Task input ->

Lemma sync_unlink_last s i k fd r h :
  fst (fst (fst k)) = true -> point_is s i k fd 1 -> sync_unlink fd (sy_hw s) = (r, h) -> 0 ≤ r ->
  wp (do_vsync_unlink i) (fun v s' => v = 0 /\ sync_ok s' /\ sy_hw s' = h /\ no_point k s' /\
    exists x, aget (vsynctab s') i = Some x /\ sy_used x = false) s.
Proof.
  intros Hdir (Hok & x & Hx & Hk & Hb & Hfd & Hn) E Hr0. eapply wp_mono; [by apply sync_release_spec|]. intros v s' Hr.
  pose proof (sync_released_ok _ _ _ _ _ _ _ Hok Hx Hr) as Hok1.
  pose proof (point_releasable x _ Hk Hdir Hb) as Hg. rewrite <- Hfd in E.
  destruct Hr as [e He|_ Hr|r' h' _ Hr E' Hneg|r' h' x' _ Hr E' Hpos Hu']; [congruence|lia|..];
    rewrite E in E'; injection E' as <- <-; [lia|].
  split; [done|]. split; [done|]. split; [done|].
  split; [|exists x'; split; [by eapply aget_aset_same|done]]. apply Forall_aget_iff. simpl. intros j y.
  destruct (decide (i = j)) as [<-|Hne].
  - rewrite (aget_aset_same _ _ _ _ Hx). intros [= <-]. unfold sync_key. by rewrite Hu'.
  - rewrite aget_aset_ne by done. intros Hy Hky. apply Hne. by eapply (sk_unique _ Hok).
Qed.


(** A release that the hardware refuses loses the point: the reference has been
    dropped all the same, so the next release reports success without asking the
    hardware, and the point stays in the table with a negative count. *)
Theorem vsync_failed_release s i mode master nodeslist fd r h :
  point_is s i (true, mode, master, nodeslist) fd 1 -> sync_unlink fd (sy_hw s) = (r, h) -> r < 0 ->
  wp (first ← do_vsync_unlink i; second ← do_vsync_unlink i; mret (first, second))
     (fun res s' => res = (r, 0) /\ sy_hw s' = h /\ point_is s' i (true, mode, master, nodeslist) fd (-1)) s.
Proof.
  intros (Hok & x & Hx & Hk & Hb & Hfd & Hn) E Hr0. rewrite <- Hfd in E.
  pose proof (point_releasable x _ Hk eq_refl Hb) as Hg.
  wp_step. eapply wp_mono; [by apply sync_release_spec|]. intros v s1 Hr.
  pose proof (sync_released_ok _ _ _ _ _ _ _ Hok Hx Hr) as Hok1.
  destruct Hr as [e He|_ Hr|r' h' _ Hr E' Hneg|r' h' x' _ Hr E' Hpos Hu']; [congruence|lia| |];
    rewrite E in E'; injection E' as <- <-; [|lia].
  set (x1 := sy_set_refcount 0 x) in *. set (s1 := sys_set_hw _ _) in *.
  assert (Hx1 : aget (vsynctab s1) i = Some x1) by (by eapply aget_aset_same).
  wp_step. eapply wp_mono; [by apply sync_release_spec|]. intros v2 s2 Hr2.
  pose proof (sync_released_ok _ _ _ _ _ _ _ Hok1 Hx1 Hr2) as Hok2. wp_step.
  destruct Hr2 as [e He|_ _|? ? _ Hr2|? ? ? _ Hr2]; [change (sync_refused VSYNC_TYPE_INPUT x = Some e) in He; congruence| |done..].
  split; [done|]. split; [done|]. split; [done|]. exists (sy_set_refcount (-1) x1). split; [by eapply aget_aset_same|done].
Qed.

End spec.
---
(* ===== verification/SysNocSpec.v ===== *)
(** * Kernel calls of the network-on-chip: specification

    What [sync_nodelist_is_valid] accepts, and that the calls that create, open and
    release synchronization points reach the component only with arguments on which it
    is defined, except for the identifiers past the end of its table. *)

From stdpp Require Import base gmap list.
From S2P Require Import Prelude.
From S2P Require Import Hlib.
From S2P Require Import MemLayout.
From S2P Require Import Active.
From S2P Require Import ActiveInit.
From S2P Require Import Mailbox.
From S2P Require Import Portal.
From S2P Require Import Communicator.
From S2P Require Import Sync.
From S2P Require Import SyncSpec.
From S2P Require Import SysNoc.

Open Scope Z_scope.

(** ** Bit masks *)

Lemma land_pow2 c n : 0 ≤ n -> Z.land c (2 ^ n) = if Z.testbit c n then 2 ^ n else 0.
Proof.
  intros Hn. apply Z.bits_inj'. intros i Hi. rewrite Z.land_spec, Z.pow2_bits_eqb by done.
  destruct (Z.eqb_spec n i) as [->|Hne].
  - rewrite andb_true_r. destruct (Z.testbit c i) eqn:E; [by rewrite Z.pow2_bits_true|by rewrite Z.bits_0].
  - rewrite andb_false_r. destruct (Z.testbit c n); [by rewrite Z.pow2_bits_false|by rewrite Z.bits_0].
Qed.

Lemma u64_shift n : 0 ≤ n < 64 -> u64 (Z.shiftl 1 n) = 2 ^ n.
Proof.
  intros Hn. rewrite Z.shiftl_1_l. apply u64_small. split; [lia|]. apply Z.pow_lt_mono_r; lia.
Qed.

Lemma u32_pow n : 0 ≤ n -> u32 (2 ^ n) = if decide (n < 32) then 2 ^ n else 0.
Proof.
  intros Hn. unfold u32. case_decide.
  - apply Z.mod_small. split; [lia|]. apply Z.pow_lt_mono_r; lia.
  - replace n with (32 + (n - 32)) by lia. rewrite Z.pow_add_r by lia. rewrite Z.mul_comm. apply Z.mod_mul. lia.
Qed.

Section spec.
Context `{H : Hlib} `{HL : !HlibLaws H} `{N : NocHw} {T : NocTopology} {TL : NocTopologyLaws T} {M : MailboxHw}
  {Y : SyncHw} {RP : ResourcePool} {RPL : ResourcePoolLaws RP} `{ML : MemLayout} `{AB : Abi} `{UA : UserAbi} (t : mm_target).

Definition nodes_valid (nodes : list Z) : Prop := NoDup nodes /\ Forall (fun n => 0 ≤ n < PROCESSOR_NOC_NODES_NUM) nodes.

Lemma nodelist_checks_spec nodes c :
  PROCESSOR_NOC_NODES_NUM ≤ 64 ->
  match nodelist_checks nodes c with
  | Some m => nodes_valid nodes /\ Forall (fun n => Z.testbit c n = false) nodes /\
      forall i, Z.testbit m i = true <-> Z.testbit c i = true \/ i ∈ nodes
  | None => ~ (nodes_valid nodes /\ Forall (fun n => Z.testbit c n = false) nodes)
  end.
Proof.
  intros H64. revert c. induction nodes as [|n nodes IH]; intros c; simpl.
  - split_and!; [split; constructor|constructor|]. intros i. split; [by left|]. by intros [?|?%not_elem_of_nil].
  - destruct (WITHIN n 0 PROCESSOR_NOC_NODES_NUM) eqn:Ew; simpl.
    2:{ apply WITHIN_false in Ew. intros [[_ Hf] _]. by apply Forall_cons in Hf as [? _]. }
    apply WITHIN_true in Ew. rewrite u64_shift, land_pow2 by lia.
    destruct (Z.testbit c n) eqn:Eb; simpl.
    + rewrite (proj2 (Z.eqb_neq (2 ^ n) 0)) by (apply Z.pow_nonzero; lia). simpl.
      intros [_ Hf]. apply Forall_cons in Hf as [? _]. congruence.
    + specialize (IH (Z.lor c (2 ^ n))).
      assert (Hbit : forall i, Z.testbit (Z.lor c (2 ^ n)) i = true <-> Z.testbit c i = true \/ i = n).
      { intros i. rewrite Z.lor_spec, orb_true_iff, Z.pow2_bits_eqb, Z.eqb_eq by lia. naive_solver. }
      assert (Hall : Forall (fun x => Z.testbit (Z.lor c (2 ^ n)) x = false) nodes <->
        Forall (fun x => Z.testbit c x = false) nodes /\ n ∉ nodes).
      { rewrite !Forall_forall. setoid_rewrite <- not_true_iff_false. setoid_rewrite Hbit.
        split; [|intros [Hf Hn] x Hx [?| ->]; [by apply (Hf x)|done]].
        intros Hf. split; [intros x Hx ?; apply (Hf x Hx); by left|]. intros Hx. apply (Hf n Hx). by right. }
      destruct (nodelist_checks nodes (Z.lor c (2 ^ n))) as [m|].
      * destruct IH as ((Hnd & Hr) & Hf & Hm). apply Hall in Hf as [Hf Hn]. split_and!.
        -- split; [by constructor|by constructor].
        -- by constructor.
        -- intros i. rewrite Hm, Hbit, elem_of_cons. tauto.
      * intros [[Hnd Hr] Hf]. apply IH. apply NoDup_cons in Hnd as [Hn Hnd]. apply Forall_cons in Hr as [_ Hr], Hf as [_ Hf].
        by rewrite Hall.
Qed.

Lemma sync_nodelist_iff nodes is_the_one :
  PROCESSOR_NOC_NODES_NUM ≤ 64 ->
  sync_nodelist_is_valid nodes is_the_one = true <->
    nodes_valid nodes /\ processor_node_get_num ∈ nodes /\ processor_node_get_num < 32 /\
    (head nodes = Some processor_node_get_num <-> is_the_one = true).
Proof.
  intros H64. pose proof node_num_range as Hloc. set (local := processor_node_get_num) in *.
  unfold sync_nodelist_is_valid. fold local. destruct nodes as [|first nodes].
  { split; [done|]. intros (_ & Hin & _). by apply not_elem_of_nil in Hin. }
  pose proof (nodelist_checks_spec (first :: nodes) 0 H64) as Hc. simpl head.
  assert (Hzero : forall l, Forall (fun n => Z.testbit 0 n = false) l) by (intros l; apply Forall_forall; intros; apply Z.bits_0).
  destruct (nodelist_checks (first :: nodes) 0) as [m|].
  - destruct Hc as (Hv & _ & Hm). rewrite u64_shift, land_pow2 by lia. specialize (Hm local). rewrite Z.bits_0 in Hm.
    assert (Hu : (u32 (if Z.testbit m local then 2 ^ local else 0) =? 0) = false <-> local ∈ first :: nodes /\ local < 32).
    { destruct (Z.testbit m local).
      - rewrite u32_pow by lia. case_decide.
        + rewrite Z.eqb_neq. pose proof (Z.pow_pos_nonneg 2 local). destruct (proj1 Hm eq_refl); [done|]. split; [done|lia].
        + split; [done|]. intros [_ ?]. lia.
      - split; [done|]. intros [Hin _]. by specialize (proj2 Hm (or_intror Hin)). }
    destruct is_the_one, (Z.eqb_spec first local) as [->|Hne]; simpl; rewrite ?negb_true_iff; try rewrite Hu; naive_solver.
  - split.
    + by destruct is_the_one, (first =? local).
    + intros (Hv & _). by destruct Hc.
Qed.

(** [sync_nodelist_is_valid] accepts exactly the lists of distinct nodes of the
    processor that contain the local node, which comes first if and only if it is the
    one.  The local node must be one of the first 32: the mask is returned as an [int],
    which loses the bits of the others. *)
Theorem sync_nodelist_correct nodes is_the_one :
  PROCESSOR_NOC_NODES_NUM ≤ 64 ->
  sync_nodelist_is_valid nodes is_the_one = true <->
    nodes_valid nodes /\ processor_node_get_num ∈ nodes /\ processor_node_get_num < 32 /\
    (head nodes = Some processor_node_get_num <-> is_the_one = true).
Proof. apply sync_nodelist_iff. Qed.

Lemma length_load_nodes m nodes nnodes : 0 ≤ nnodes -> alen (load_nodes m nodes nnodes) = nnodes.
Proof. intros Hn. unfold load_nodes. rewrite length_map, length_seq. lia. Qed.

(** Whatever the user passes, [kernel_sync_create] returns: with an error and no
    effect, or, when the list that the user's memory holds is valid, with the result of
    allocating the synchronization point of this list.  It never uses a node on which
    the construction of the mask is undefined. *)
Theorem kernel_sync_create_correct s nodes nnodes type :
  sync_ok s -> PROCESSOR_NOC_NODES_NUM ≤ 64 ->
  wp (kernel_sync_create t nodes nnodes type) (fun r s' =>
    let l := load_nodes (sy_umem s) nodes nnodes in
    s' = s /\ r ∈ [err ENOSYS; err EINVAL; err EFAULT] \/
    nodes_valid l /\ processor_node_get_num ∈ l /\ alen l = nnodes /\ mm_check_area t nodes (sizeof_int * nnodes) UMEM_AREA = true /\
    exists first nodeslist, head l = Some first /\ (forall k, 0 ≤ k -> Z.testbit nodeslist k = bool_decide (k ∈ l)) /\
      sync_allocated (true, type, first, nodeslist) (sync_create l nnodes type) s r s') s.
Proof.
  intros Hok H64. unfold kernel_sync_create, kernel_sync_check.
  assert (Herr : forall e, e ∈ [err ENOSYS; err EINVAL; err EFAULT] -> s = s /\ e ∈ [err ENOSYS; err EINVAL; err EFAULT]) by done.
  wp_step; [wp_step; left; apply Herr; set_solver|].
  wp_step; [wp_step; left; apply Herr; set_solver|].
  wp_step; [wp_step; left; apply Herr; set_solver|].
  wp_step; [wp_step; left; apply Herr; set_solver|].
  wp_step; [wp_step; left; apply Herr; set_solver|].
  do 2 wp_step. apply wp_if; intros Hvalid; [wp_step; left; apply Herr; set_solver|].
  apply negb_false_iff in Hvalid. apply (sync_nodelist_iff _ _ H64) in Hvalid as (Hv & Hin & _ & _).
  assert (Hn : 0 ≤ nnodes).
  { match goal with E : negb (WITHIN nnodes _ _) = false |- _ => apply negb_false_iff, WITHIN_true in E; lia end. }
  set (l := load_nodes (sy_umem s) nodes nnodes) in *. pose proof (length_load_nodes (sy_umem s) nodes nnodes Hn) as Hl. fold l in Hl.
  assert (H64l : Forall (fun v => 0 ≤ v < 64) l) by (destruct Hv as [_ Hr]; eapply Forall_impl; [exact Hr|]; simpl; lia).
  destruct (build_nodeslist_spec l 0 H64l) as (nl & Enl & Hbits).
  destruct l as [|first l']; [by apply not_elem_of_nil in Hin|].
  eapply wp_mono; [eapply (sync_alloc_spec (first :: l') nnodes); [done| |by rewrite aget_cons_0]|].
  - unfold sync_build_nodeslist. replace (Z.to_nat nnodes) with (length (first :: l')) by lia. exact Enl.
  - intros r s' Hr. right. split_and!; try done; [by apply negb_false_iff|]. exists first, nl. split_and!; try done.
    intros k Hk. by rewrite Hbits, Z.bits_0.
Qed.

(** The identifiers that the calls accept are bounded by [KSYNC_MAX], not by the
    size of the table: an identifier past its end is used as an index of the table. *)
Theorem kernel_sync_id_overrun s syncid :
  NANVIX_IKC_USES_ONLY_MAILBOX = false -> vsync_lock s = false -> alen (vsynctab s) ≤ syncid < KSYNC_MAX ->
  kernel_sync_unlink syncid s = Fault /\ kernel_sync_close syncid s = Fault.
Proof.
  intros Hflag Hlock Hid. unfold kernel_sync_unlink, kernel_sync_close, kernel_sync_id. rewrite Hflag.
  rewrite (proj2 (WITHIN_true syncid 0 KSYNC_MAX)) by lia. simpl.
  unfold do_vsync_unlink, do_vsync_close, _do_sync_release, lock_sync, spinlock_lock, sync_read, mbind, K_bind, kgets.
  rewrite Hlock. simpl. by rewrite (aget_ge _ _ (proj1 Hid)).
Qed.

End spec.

Instructions for the task -> Above are the entries. Copy exactly the part that opens with the line containing "Lemma sync_unlink_last s" and closes with the line containing "destruct (decide (i = j)) as [<-|Hne].", and no more.

Exercise output ->
Lemma sync_unlink_last s i k fd r h :
  fst (fst (fst k)) = true -> point_is s i k fd 1 -> sync_unlink fd (sy_hw s) = (r, h) -> 0 ≤ r ->
  wp (do_vsync_unlink i) (fun v s' => v = 0 /\ sync_ok s' /\ sy_hw s' = h /\ no_point k s' /\
    exists x, aget (vsynctab s') i = Some x /\ sy_used x = false) s.
Proof.
  intros Hdir (Hok & x & Hx & Hk & Hb & Hfd & Hn) E Hr0. eapply wp_mono; [by apply sync_release_spec|]. intros v s' Hr.
  pose proof (sync_released_ok _ _ _ _ _ _ _ Hok Hx Hr) as Hok1.
  pose proof (point_releasable x _ Hk Hdir Hb) as Hg. rewrite <- Hfd in E.
  destruct Hr as [e He|_ Hr|r' h' _ Hr E' Hneg|r' h' x' _ Hr E' Hpos Hu']; [congruence|lia|..];
    rewrite E in E'; injection E' as <- <-; [lia|].
  split; [done|]. split; [done|]. split; [done|].
  split; [|exists x'; split; [by eapply aget_aset_same|done]]. apply Forall_aget_iff. simpl. intros j y.
  destruct (decide (i = j)) as [<-|Hne].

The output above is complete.